Harriet Tubman: Impossible? Harriet Tubman doesn't know the meaning of the word. Although I'm a black woman living in the era of slavery, I'll go on to speak for the anti-slavery movement and women's rights. Not to mention my forthcoming work as nurse and spy for the Union. So: let's try to lift master Washington, the future wearer of wooden dentures--very gently--and place him on the chair, so he can continue to sleep while I change the linens on that bed.

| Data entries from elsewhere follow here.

(* ===== verification/Origin.v ===== *)
(** * Value origins

    Models the origin side of [src/src/cache/read.rs] and its data from
    [src/src/cache.rs] and [src/src/cache/origin.rs]: the lookup that precedes an
    origin, same-key ownership, the origin's own work, its budget, the fail-safe
    fallbacks and the eager refresh. An origin is user code: one access, which is
    answered with its product. Work that outlives its caller is the program the
    cache still owes, as a scheduled commit is. *)
From Stdlib Require Init.Byte.
From S2P Require Import Prelude Time Calls Circuit Options Entry Tags Backplane Cancellation Factory.
From S2P Require Import Invalidation Storage Lanes Wire Lease Recovery Worker Read Write Commit.
Open Scope prog_scope.

(** The fail-safe snapshot, the memory store and the lock each have a say. *)
Inductive LockOutcome (V : Type) :=
| LO_Acquired (guard : FlightGuard) | LO_UnlockedAfterTimeout (guard : FlightGuard) | LO_Served (v : V).
Arguments LO_Acquired {V}.
Arguments LO_UnlockedAfterTimeout {V}.
Arguments LO_Served {V}.

(** [Acquire], or ownership the caller already holds. *)
Definition OriginLock : Type := option FlightGuard.

Section origin.
Context {V : Type} (inner : Inner).
Local Abbreviation prog := (prog (answer (V := V))).
Local Abbreviation action A := (prog (result CacheError A)).
Local Abbreviation ask c := (call (ans := answer (V := V)) c).
Local Abbreviation Entry := (Entry V).
Local Abbreviation CacheValue := (CacheValue (V := V)).
Local Abbreviation OriginCompletion := (OriginCompletion (V := V)).
Local Abbreviation MutationReceipt := (MutationReceipt (V := V)).

Inductive OriginLookup :=
| OL_Served (observed : Observed CacheValue)
| OL_Refresh (options : EntryOptions) (current : Entry)
| OL_Origin (options : EntryOptions) (stale : option Entry) (guard : FlightGuard).

Definition unchanged (v : V) : CacheValue := mkCacheValue v None.

Definition served (key : string) (e : Entry) (opts : EntryOptions) (level : CacheLevel)
    : action (Observed CacheValue) :=
  let? value := copy inner (Entry.value e) opts in
  emit_outcome (EV_Hit key false) ;;;
  ok (mkObserved (unchanged value) OO_Hit (Some level)).

(** ** Same-key ownership *)
Definition flight_guard (local : LocalParticipation) (lease : option string) : FlightGuard :=
  mkFlight local
    match lease with
    | None => CP_Local
    | Some lease => match lease_policy inner with LP_Cooperative => CP_Cooperative lease | LP_Fenced => CP_Fenced lease end
    end.
Definition release_local (local : LocalParticipation) : prog unit :=
  match local with Held key => ask (C_ReleaseLocal key) | UnlockedAfterTimeout | ReplayOnly => Ret tt end.
Definition lock_key (key : string) : string := ("amalgam:lock:" +:+ l2_key inner key)%string.
Definition duration_of (timeout : Timeout) : Duration := default Duration_ZERO (Timeout.as_duration timeout).

(** A cooperative locker's failure may be degraded; a fenced one's never is. *)
Definition acquire_cluster (key : string) (opts : EntryOptions) : action (option string) :=
  if EntryOptions.skip_distributed_locker opts || negb (has_locker inner) then ok None
  else
    let timeout := EntryOptions.distributed_lock_timeout opts in
    let* acquired := ask (C_AcquireLease (lock_key key) timeout) in
    match acquired with
    | Ok (Some lease) => ok (Some lease)
    | Ok None => raise (CE_LockTimeout (duration_of timeout))
    | Err e =>
        if EntryOptions.rethrow_distributed_locker_exceptions opts
           || match lease_policy inner with LP_Fenced => true | LP_Cooperative => false end
        then raise (CE_Lease e) else ok None
    end.

Definition acquire_lock (key : string) (opts : EntryOptions) (stale : option Entry) : action (LockOutcome V) :=
  let fail_safe := EntryOptions.is_fail_safe_enabled opts in
  let timeout := if bool_decide (EntryOptions.memory_lock_timeout opts = Infinite) && fail_safe
                    && bool_decide (is_Some stale)
                 then EntryOptions.factory_soft_timeout opts else EntryOptions.memory_lock_timeout opts in
  let? owned := ask (C_AcquireLocal key timeout) in
  let participate (local : LocalParticipation) :=
    or_release (release_local local) (acquire_cluster key opts) (λ lease,
    let guard := flight_guard local lease in
    ok (match local with UnlockedAfterTimeout => LO_UnlockedAfterTimeout guard | _ => LO_Acquired guard end)) in
  if owned then participate (Held key)
  else
    match stale with
    | Some stale =>
        if fail_safe then
          emit (EV_Hit key true) ;;;
          let? value := copy inner (Entry.value stale) opts in
          ok (LO_Served value)
        else participate UnlockedAfterTimeout
    | None => participate UnlockedAfterTimeout
    end.

Definition try_origin_guard (key : string) : action (option FlightGuard) :=
  let? owned := ask (C_TryLocal key) in
  ok (if owned then Some (flight_guard (Held key) None) else None).

(** ** The lookup before an origin *)
Definition lookup_l2 (key : string) (opts : EntryOptions) (default : bool) (stale : option Entry)
    : action (Observed CacheValue + option Entry) :=
  if bool_decide (is_Some stale) && EntryOptions.skip_distributed_read_when_stale opts then ok (inr stale)
  else
    let fallback := if bool_decide (is_Some stale) || default then FA_Available else FA_Unavailable in
    let? found := read_l2 inner key opts fallback in
    match found with
    | None => ok (inr stale)
    | Some found =>
        let* verdict := evaluate_tags inner (lookup_entry found) in
        match verdict with
        | Remove => ok (inr stale)
        | _ =>
            let? _ := hydrate inner key found opts in
            if bool_decide (verdict = Valid)
               && is_fresh (Entry.freshness (lookup_entry found) (observed_at found))
            then
              let? observed := served key (lookup_entry found) opts CL_Distributed in
              ok (inl observed)
            else ok (inr (Some (newer_of stale (lookup_entry found))))
        end
    end.

(** Under the ownership: the memory store once more, then the provider. *)
Definition lookup_owned (key : string) (opts : EntryOptions) (default : bool) (stale : option Entry)
    (guard : FlightGuard) : action OriginLookup :=
  let release := drop_flight guard in
  or_release release (if EntryOptions.skip_memory_read opts then ok L1_Miss else read_l1 inner key) (λ second,
  match second with
  | L1_Fresh e =>
      or_release release (served key e opts CL_Memory) (λ observed, release ;;; ok (OL_Served observed))
  | _ =>
      let stale := match second with L1_Stale e => Some e | _ => stale end in
      or_release release (lookup_l2 key opts default stale) (λ rest,
      match rest with
      | inl observed => release ;;; ok (OL_Served observed)
      | inr stale => ok (OL_Origin opts stale guard)
      end)
  end).

Definition lookup_missed (key : string) (opts : EntryOptions) (default : bool) (lock : OriginLock)
    (stale : option Entry) : action OriginLookup :=
  emit_outcome (EV_Miss key) ;;;
  match lock with
  | Some guard => lookup_owned key opts default stale guard
  | None =>
      let? outcome := acquire_lock key opts stale in
      match outcome with
      | LO_Acquired guard | LO_UnlockedAfterTimeout guard => lookup_owned key opts default stale guard
      | LO_Served value => ok (OL_Served (mkObserved (unchanged value) OO_StaleHit (Some CL_Memory)))
      end
  end.

Definition lookup_origin (key : string) (opts : EntryOptions) (kind : OriginKind) (default : bool)
    (lock : OriginLock) : action OriginLookup :=
  let release := drop_optional lock in
  or_release release (ask C_Health) (λ _,
  or_release release (if EntryOptions.skip_memory_read opts then ok L1_Miss else read_l1 inner key) (λ first,
  match first with
  | L1_Fresh e =>
      let* due := match kind with
                  | OK_Factory => let* now := ask C_Now in Ret (Entry.should_eager_refresh e now)
                  | OK_Constant => Ret false
                  end in
      if due then release ;;; ok (OL_Refresh opts e)
      else or_release release (served key e opts CL_Memory) (λ observed, release ;;; ok (OL_Served observed))
  | L1_Stale e => lookup_missed key opts default lock (Some e)
  | L1_Miss => lookup_missed key opts default lock None
  end)).
(** A phase answers what its work does, or that it was cancelled or late. [I]
    holds where the work can be dropped. *)
Context (I : chronicle V → Prop).
Definition phased {A} (timed : bool) (Q : result CacheError A → chronicle V → Prop)
    (r : option (result CacheError A)) (h : chronicle V) : Prop :=
  match r with
  | Some (Ok a) => Q (Ok a) h
  | Some (Err e) => Q (Err e) h ∨ ∃ reason, e = CE_OperationCancelled reason
  | None => timed = true ∧ I h
  end.
Context (HJ : ∀ h c, quiet c = true → J h c) (HI : ∀ h c, J h c → suspends c = true → I h).
Lemma ensures_quiet {A} (c : MCall V) (k : manswer c → prog A) h Q :
  quiet c = true → (∀ x, ensures (k x) h Q) → ensures (Act c k) h Q.
Proof. intros Hc Hk. split; [by apply HJ|]. intros x. unfold record. rewrite Hc. apply Hk. Qed.
Lemma ensures_phase {A} timed (work : prog (result CacheError A)) h Q :
  ensures work h Q → ensures (phase timed work) h (phased timed Q).
Proof.
  assert (∀ h (e : option (result CacheError A)), phased timed Q e h →
    ensures (bind (call (M_Worker C_DropWork)) (λ _ : unit, Ret e)) h (phased timed Q)) as Hdrop.
  { intros h' e He. cbn [bind call]. by apply ensures_quiet. }
  revert h. induction work as [a|c k IH]; intros h; cbn [phase].
  - intros HQ. cbn [bind call]. apply ensures_quiet; [done|]. intros [r|]; cbn [bind].
    + apply Hdrop. cbn. eauto.
    + destruct a; cbn; eauto.
  - intros [Hc Hk]. assert (ensures (Act c (λ x, phase timed (k x))) h (phased timed Q)) as Hgo
      by (split; [done|]; intros x; by apply IH).
    destruct (suspends c) eqn:Hsuspends; [|done].
    assert (ensures (bind (call (M_Worker C_PhaseReason)) (λ reason : option CancellationReason,
      match reason with
      | Some r => bind (call (M_Worker C_DropWork)) (λ _ : unit, Ret (Some (Err (CE_OperationCancelled r))))
      | None => Act c (λ x, phase timed (k x)) end)) h (phased timed Q)) as Hreason.
    { cbn [bind call]. apply ensures_quiet; [done|]. intros [r|]; [|done]. apply Hdrop. cbn. eauto. }
    destruct timed; [|exact Hreason]. cbn [bind call]. apply ensures_quiet; [done|]. intros [|]; [|exact Hreason].
    apply Hdrop. cbn. eauto.
Qed.
Lemma ensures_owned {A} (work : prog (result CacheError A)) h Q :
  ensures work h Q → ensures (owned work) h (λ r h', Q r h' ∨ ∃ reason, r = Err (CE_OperationCancelled reason)).
Proof.
  intros Hw. eapply ensures_use; [by apply ensures_phase|]. intros [[a|e]|] h' _; cbn; [eauto| |by intros []].
  intros [|[r ->]]; eauto.
Qed.

(** Checking a budget records nothing. *)
Lemma ensures_budget timeout h : ensures (lift (validate_budget timeout)) h (λ r h', h' = h ∧ match r with Ok _ => True | Err e => ∃ c, e = CE_Config c end).
Proof.
  unfold validate_budget. destruct timeout as [|d]; [done|]. cbn [lift bind call]. apply ensures_quiet; [done|].
  intros at_. case_match; cbn; eauto.
Qed.
Lemma ensures_bounded {A} timeout (work : prog (result CacheError A)) h Q :
  I h → ensures work h Q →
  ensures (bounded timeout work) h (λ r h', match r with
    | Ok (Some (Ok a)) => Q (Ok a) h'
    | Ok (Some (Err e)) => Q (Err e) h' ∨ ∃ reason, e = CE_OperationCancelled reason
    | Ok None => I h'
    | Err e => ∃ c, e = CE_Config c end).
Proof.
  intros Hh Hw. eapply ensures_attempt; [apply ensures_budget|by intros e h' _ []|]. intros [] h' _ [-> _].
  destruct timeout as [|d]; [|destruct (is_zero d); [done|]].
  all: eapply ensures_use; [by apply ensures_phase|]; intros [[a|e]|] h'' _; cbn; try done; by intros [].
Qed.

(** A lifted operation records accesses of the worker. *)
Lemma ensures_lift {A} (p : Calls.prog (answer (V := V)) A) h :
  (∀ h c, J h (M_Worker c)) → ensures (lift p) h (λ _ _, True).
Proof. intros Hw. apply ensures_only. induction p as [a|c k IH]; [done|]. split; [intros ?; apply Hw|exact IH]. Qed.

(** From justified accesses to the record of an execution. *)
Lemma ensures_wp {A} (p : prog A) h Q :
  ensures p h Q → wp (any (λ c, negb (quiet c))) p h Q.
Proof. revert h. induction p as [a|c k IH]; intros h; [done|]. intros [_ Hk] x s' ->. by apply IH. Qed.
End theory.

Lemma ensures_weaken {V A} (J J' : chronicle V → MCall V → Prop) (p : prog (manswer (V := V)) A) h Q :
  ensures J p h Q → (∀ h c, J h c → J' h c) → ensures J' p h Q.
Proof. intros Hp HJ. revert h Hp. induction p as [a|c k IH]; intros h; [done|]. intros [Hc Hk]. split; auto. Qed.

(** Lifting is a morphism. *)
Lemma ensures_lift_bind {V A B} J (p : Calls.prog (answer (V := V)) A) (f : A → Calls.prog (answer (V := V)) B) h Q :
  ensures J (bind (lift p) (λ a, lift (f a))) h Q → ensures J (lift (bind p f)) h Q.
Proof. revert h. induction p as [a|c k IH]; intros h; [done|]. intros [Hc Hk]. split; [done|]. intros x. by apply IH. Qed.

(** A phase only adds accesses that nothing records. *)
Lemma only_phase {V A} (P : MCall V → Prop) timed (work : prog (manswer (V := V)) (result CacheError A)) :
  (∀ c, quiet c = true → P c) → only P work → only P (phase timed work).
Proof.
  intros HP Hw. assert (∀ (r : option (result CacheError A)),
    only P (bind (call (ans := manswer) (M_Worker C_DropWork)) (λ _ : unit, Ret r))) as Hdrop by (intros r; split; [by apply HP|done]).
  induction work as [a|c k IH]; cbn [phase].
  - split; [by apply HP|]. intros [r|]; [apply Hdrop|done].
  - destruct Hw as [Hc Hk]. assert (only P (Act c (λ x, phase timed (k x)))) as Hgo by (split; eauto).
    assert (only P (bind (call (ans := manswer) (M_Worker C_PhaseReason)) (λ reason : option CancellationReason,
      match reason with
      | Some r => bind (call (ans := manswer) (M_Worker C_DropWork)) (λ _ : unit, Ret (Some (Err (CE_OperationCancelled r))))
      | None => Act c (λ x, phase timed (k x)) end))) as Hreason.
    { split; [by apply HP|]. intros [r|]; [apply Hdrop|exact Hgo]. }
    destruct (suspends c); [|done]. destruct timed; [|exact Hreason].
    split; [by apply HP|]. intros [|]; [apply Hdrop|exact Hreason].
Qed.
Lemma only_owned {V A} (P : MCall V → Prop) (work : prog (manswer (V := V)) (result CacheError A)) :
  (∀ c, quiet c = true → P c) → only P work → only P (owned work).
Proof. intros HP Hw. apply only_bind; [by apply only_phase|done]. Qed.
Lemma only_lifted {V A} (P : MCall V → Prop) (p : Calls.prog (answer (V := V)) A) :
  only (λ c, P (M_Worker c)) p → only P (lift p).
Proof. induction p as [a|c k IH]; [done|]. intros [? ?]. split; auto. Qed.
Lemma only_lift {V A} (P : MCall V → Prop) (p : Calls.prog (answer (V := V)) A) :
  (∀ c, P (M_Worker c)) → only P (lift p).
Proof. intros HP. induction p as [a|c k IH]; [done|]. by split. Qed.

Abraham Lincoln: I would like to help you, ma'am, but I still haven't noticed the resident of Mount Vernon who lays dreaming. Furthermore, [some music in the background, begin impassioned speech] agitation over slavery will not cease until a crisis shall have been reached and passed. A house which will be divided against itself will not be able to stand. I will come to believe that this government cannot endure permanently half slave and half free. [end music. yawning] I am suddenly fatigued, and shall retire to my bed. [tries to lie down, bumps into Washington] Why, who is this sleeping in my bed? Could it be George Washington, the General from Virigina whose heroic crossing of the Delaware is to be commemorated by Currier and Ives lithographs on the centennial of the War for Independence?

Narrator: And so we come to the end of episode seventeen of "George Washington Slept Here"--a two hundred and twenty eight part series by award-winning documentary filmmaker John Blacksmith, once an orphaned child whose film career began at the age of seven when he began working at a camera shop owned quite coincidentally by his biological parents. Tune in next week when you'll hear Frances Perkins say:

Frances Perkins: Excuse me, young man. Do you have the time? As President Franklin Delano Roosevelt's Secretary of Labor, I'm not only the first woman Cabinet member in United States history, but also the person who explained the workings of the new Social Security Act in a nationwide radio broadcast in September, 1935.